| Problem details |
Beginning with the first line of the data below, reproduce every line unchanged, ending with the line that holds "Local Open Scope string_scope.".

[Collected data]
(** * python_code_explainer: the vetting analyzer and the restricted executor

    A shallow embedding of [src/app.py]: the deny tables, [static_checks]
    over the syntax tree that [ast.walk] enumerates, and [sandbox_run].
    The interpreter services the program calls ([ast.parse], [compile],
    [exec]) are parameters of the development; a reference instance of
    [exec] for a fragment of module-level Python is given at the end and
    used where a statement depends on what running a program does. *)

From Stdlib Require Import ZArith String Ascii List Lia.
From stdpp Require Import base tactics option list strings gmap pretty sorting.

Set Warnings "-register-all".

Local Open Scope string_scope.
Local Open Scope Z_scope.
Local Open Scope nat_scope.
Local Open Scope list_scope.

(** ** Python's abstract syntax (module [ast], grammar of CPython 3.11)

    Field order follows each class's [_fields]; the string-valued
    [type_comment] fields and [Module.type_ignores] (always empty for
    [ast.parse(code, mode="exec")]) carry no child node and are left out. *)

Module ast.

Inductive expr_context : Type := Load | Store | Del.
Inductive boolop : Type := And | Or.
Inductive operator : Type :=
  Add | Sub | Mult | MatMult | Div | Mod | Pow
  | LShift | RShift | BitOr | BitXor | BitAnd | FloorDiv.
Inductive unaryop : Type := Invert | Not | UAdd | USub.
Inductive cmpop : Type :=
  Eq | NotEq | Lt | LtE | Gt | GtE | Is | IsNot | In | NotIn.

(** The value of a [Constant] node.  Floats, complex numbers and bytes are
    kept as their literal text: no definition below computes with them. *)
Inductive constant : Type :=
  | CNone
  | CBool (b : bool)
  | CInt (z : Z)
  | CStr (s : string)
  | CBytes (literal : string)
  | CFloat (literal : string)
  | CComplex (literal : string)
  | CEllipsis.

Inductive expr : Type :=
  | BoolOp (op : boolop) (values : list expr)
  | NamedExpr (target value : expr)
  | BinOp (left : expr) (op : operator) (right : expr)
  | UnaryOp (op : unaryop) (operand : expr)
  | Lambda (args : arguments) (body : expr)
  | IfExp (test body orelse : expr)
  | Dict (keys : list (option expr)) (values : list expr)
  | Set_ (elts : list expr)
  | ListComp (elt : expr) (generators : list comprehension)
  | SetComp (elt : expr) (generators : list comprehension)
  | DictComp (key value : expr) (generators : list comprehension)
  | GeneratorExp (elt : expr) (generators : list comprehension)
  | Await (value : expr)
  | Yield (value : option expr)
  | YieldFrom (value : expr)
  | Compare (left : expr) (ops : list cmpop) (comparators : list expr)
  | Call (func : expr) (args : list expr) (keywords : list keyword)
  | FormattedValue (value : expr) (conversion : Z) (format_spec : option expr)
  | JoinedStr (values : list expr)
  | Constant (value : constant) (kind : option string)
  | Attribute (value : expr) (attr : string) (ctx : expr_context)
  | Subscript (value : expr) (slice : expr) (ctx : expr_context)
  | Starred (value : expr) (ctx : expr_context)
  | Name (id : string) (ctx : expr_context)
  | List (elts : list expr) (ctx : expr_context)
  | Tuple (elts : list expr) (ctx : expr_context)
  | Slice (lower upper step : option expr)
with keyword : Type :=
  | Keyword (arg : option string) (value : expr)
with comprehension : Type :=
  | Comprehension (target iter : expr) (ifs : list expr) (is_async : Z)
with arguments : Type :=
  | Arguments (posonlyargs args : list arg) (vararg : option arg)
      (kwonlyargs : list arg) (kw_defaults : list (option expr))
      (kwarg : option arg) (defaults : list expr)
with arg : Type :=
  | Arg (name : string) (annotation : option expr).

Inductive alias : Type := Alias (name : string) (asname : option string).

Inductive withitem : Type :=
  Withitem (context_expr : expr) (optional_vars : option expr).

Inductive pattern : Type :=
  | MatchValue (value : expr)
  | MatchSingleton (value : constant)
  | MatchSequence (patterns : list pattern)
  | MatchMapping (keys : list expr) (patterns : list pattern)
      (rest : option string)
  | MatchClass (cls : expr) (patterns : list pattern)
      (kwd_attrs : list string) (kwd_patterns : list pattern)
  | MatchStar (name : option string)
  | MatchAs (pat : option pattern) (name : option string)
  | MatchOr (patterns : list pattern).

Inductive stmt : Type :=
  | FunctionDef (name : string) (args : arguments) (body : list stmt)
      (decorator_list : list expr) (returns : option expr)
  | AsyncFunctionDef (name : string) (args : arguments) (body : list stmt)
      (decorator_list : list expr) (returns : option expr)
  | ClassDef (name : string) (bases : list expr) (keywords : list keyword)
      (body : list stmt) (decorator_list : list expr)
  | Return (value : option expr)
  | Delete (targets : list expr)
  | Assign (targets : list expr) (value : expr)
  | AugAssign (target : expr) (op : operator) (value : expr)
  | AnnAssign (target annotation : expr) (value : option expr) (simple : Z)
  | For (target iter : expr) (body orelse : list stmt)
  | AsyncFor (target iter : expr) (body orelse : list stmt)
  | While (test : expr) (body orelse : list stmt)
  | If (test : expr) (body orelse : list stmt)
  | With (items : list withitem) (body : list stmt)
  | AsyncWith (items : list withitem) (body : list stmt)
  | Match (subject : expr) (cases : list match_case)
  | Raise (exc cause : option expr)
  | Try (body : list stmt) (handlers : list excepthandler)
      (orelse finalbody : list stmt)
  | TryStar (body : list stmt) (handlers : list excepthandler)
      (orelse finalbody : list stmt)
  | Assert (test : expr) (msg : option expr)
  | Import (names : list alias)
  | ImportFrom (module_ : option string) (names : list alias)
      (level : option Z)
  | Global (names : list string)
  | Nonlocal (names : list string)
  | Expr (value : expr)
  | Pass
  | Break
  | Continue
with excepthandler : Type :=
  | ExceptHandler (type_ : option expr) (name : option string)
      (body : list stmt)
with match_case : Type :=
  | MatchCase (pat : pattern) (guard : option expr) (body : list stmt).

(** [ast.parse(code, mode="exec")] always returns a [Module]. *)
Inductive mod_ : Type := Module (body : list stmt).

(** An object of class [ast.AST]: what [ast.walk] yields. *)
Inductive AST : Type :=
  | NMod (m : mod_)
  | NStmt (s : stmt)
  | NExpr (e : expr)
  | NExprContext (c : expr_context)
  | NBoolop (o : boolop)
  | NOperator (o : operator)
  | NUnaryop (o : unaryop)
  | NCmpop (o : cmpop)
  | NComprehension (c : comprehension)
  | NExceptHandler (h : excepthandler)
  | NArguments (a : arguments)
  | NArg (a : arg)
  | NKeyword (k : keyword)
  | NAlias (a : alias)
  | NWithitem (w : withitem)
  | NMatchCase (c : match_case)
  | NPattern (p : pattern).

(** A field holding [None] or a node, and a list field whose items may be
    [None] ([Dict.keys], [arguments.kw_defaults]): [iter_child_nodes] yields
    only the [AST] instances. *)
Definition opt {A : Type} (f : A -> AST) (o : option A) : list AST :=
  match o with Some a => [f a] | None => [] end.

Definition opts {A : Type} (f : A -> AST) (l : list (option A)) : list AST :=
  flat_map (opt f) l.

Definition expr_children (e : expr) : list AST :=
  match e with
  | BoolOp op values => NBoolop op :: map NExpr values
  | NamedExpr target value => [NExpr target; NExpr value]
  | BinOp lhs op rhs => [NExpr lhs; NOperator op; NExpr rhs]
  | UnaryOp op operand => [NUnaryop op; NExpr operand]
  | Lambda args body => [NArguments args; NExpr body]
  | IfExp test body orelse => [NExpr test; NExpr body; NExpr orelse]
  | Dict keys values => opts NExpr keys ++ map NExpr values
  | Set_ elts => map NExpr elts
  | ListComp elt generators => NExpr elt :: map NComprehension generators
  | SetComp elt generators => NExpr elt :: map NComprehension generators
  | DictComp key value generators =>
      NExpr key :: NExpr value :: map NComprehension generators
  | GeneratorExp elt generators => NExpr elt :: map NComprehension generators
  | Await value => [NExpr value]
  | Yield value => opt NExpr value
  | YieldFrom value => [NExpr value]
  | Compare lhs ops comparators =>
      NExpr lhs :: map NCmpop ops ++ map NExpr comparators
  | Call func args keywords =>
      NExpr func :: map NExpr args ++ map NKeyword keywords
  | FormattedValue value _ format_spec => NExpr value :: opt NExpr format_spec
  | JoinedStr values => map NExpr values
  | Constant _ _ => []
  | Attribute value _ ctx => [NExpr value; NExprContext ctx]
  | Subscript value slice ctx => [NExpr value; NExpr slice; NExprContext ctx]
  | Starred value ctx => [NExpr value; NExprContext ctx]
  | Name _ ctx => [NExprContext ctx]
  | List elts ctx => map NExpr elts ++ [NExprContext ctx]
  | Tuple elts ctx => map NExpr elts ++ [NExprContext ctx]
  | Slice lower upper step =>
      opt NExpr lower ++ opt NExpr upper ++ opt NExpr step
  end.

Definition pattern_children (p : pattern) : list AST :=
  match p with
  | MatchValue value => [NExpr value]
  | MatchSingleton _ => []
  | MatchSequence patterns => map NPattern patterns
  | MatchMapping keys patterns _ => map NExpr keys ++ map NPattern patterns
  | MatchClass cls patterns _ kwd_patterns =>
      NExpr cls :: map NPattern patterns ++ map NPattern kwd_patterns
  | MatchStar _ => []
  | MatchAs pat _ => opt NPattern pat
  | MatchOr patterns => map NPattern patterns
  end.

Definition stmt_children (s : stmt) : list AST :=
  match s with
  | FunctionDef _ args body decorator_list returns
  | AsyncFunctionDef _ args body decorator_list returns =>
      NArguments args :: map NStmt body ++ map NExpr decorator_list
        ++ opt NExpr returns
  | ClassDef _ bases keywords body decorator_list =>
      map NExpr bases ++ map NKeyword keywords ++ map NStmt body
        ++ map NExpr decorator_list
  | Return value => opt NExpr value
  | Delete targets => map NExpr targets
  | Assign targets value => map NExpr targets ++ [NExpr value]
  | AugAssign target op value => [NExpr target; NOperator op; NExpr value]
  | AnnAssign target annotation value _ =>
      NExpr target :: NExpr annotation :: opt NExpr value
  | For target iter body orelse
  | AsyncFor target iter body orelse =>
      NExpr target :: NExpr iter :: map NStmt body ++ map NStmt orelse
  | While test body orelse
  | If test body orelse =>
      NExpr test :: map NStmt body ++ map NStmt orelse
  | With items body
  | AsyncWith items body => map NWithitem items ++ map NStmt body
  | Match subject cases => NExpr subject :: map NMatchCase cases
  | Raise exc cause => opt NExpr exc ++ opt NExpr cause
  | Try body handlers orelse finalbody
  | TryStar body handlers orelse finalbody =>
      map NStmt body ++ map NExceptHandler handlers ++ map NStmt orelse
        ++ map NStmt finalbody
  | Assert test msg => NExpr test :: opt NExpr msg
  | Import names => map NAlias names
  | ImportFrom _ names _ => map NAlias names
  | Global _ | Nonlocal _ => []
  | Expr value => [NExpr value]
  | Pass | Break | Continue => []
  end.

(** [ast.iter_child_nodes]: the direct child nodes, in [_fields] order. *)
Definition iter_child_nodes (n : AST) : list AST :=
  match n with
  | NMod (Module body) => map NStmt body
  | NStmt s => stmt_children s
  | NExpr e => expr_children e
  | NExprContext _ | NBoolop _ | NOperator _ | NUnaryop _ | NCmpop _ => []
  | NComprehension (Comprehension target iter ifs _) =>
      NExpr target :: NExpr iter :: map NExpr ifs
  | NExceptHandler (ExceptHandler type_ _ body) =>
      opt NExpr type_ ++ map NStmt body
  | NArguments (Arguments posonlyargs args vararg kwonlyargs kw_defaults
                  kwarg defaults) =>
      map NArg posonlyargs ++ map NArg args ++ opt NArg vararg
        ++ map NArg kwonlyargs ++ opts NExpr kw_defaults ++ opt NArg kwarg
        ++ map NExpr defaults
  | NArg (Arg _ annotation) => opt NExpr annotation
  | NKeyword (Keyword _ value) => [NExpr value]
  | NAlias _ => []
  | NWithitem (Withitem context_expr optional_vars) =>
      NExpr context_expr :: opt NExpr optional_vars
  | NMatchCase (MatchCase pat guard body) =>
      NPattern pat :: opt NExpr guard ++ map NStmt body
  | NPattern p => pattern_children p
  end.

| Response area |
(** * python_code_explainer: the vetting analyzer and the restricted executor

    A shallow embedding of [src/app.py]: the deny tables, [static_checks]
    over the syntax tree that [ast.walk] enumerates, and [sandbox_run].
    The interpreter services the program calls ([ast.parse], [compile],
    [exec]) are parameters of the development; a reference instance of
    [exec] for a fragment of module-level Python is given at the end and
    used where a statement depends on what running a program does. *)

From Stdlib Require Import ZArith String Ascii List Lia.
From stdpp Require Import base tactics option list strings gmap pretty sorting.

Set Warnings "-register-all".

Local Open Scope string_scope.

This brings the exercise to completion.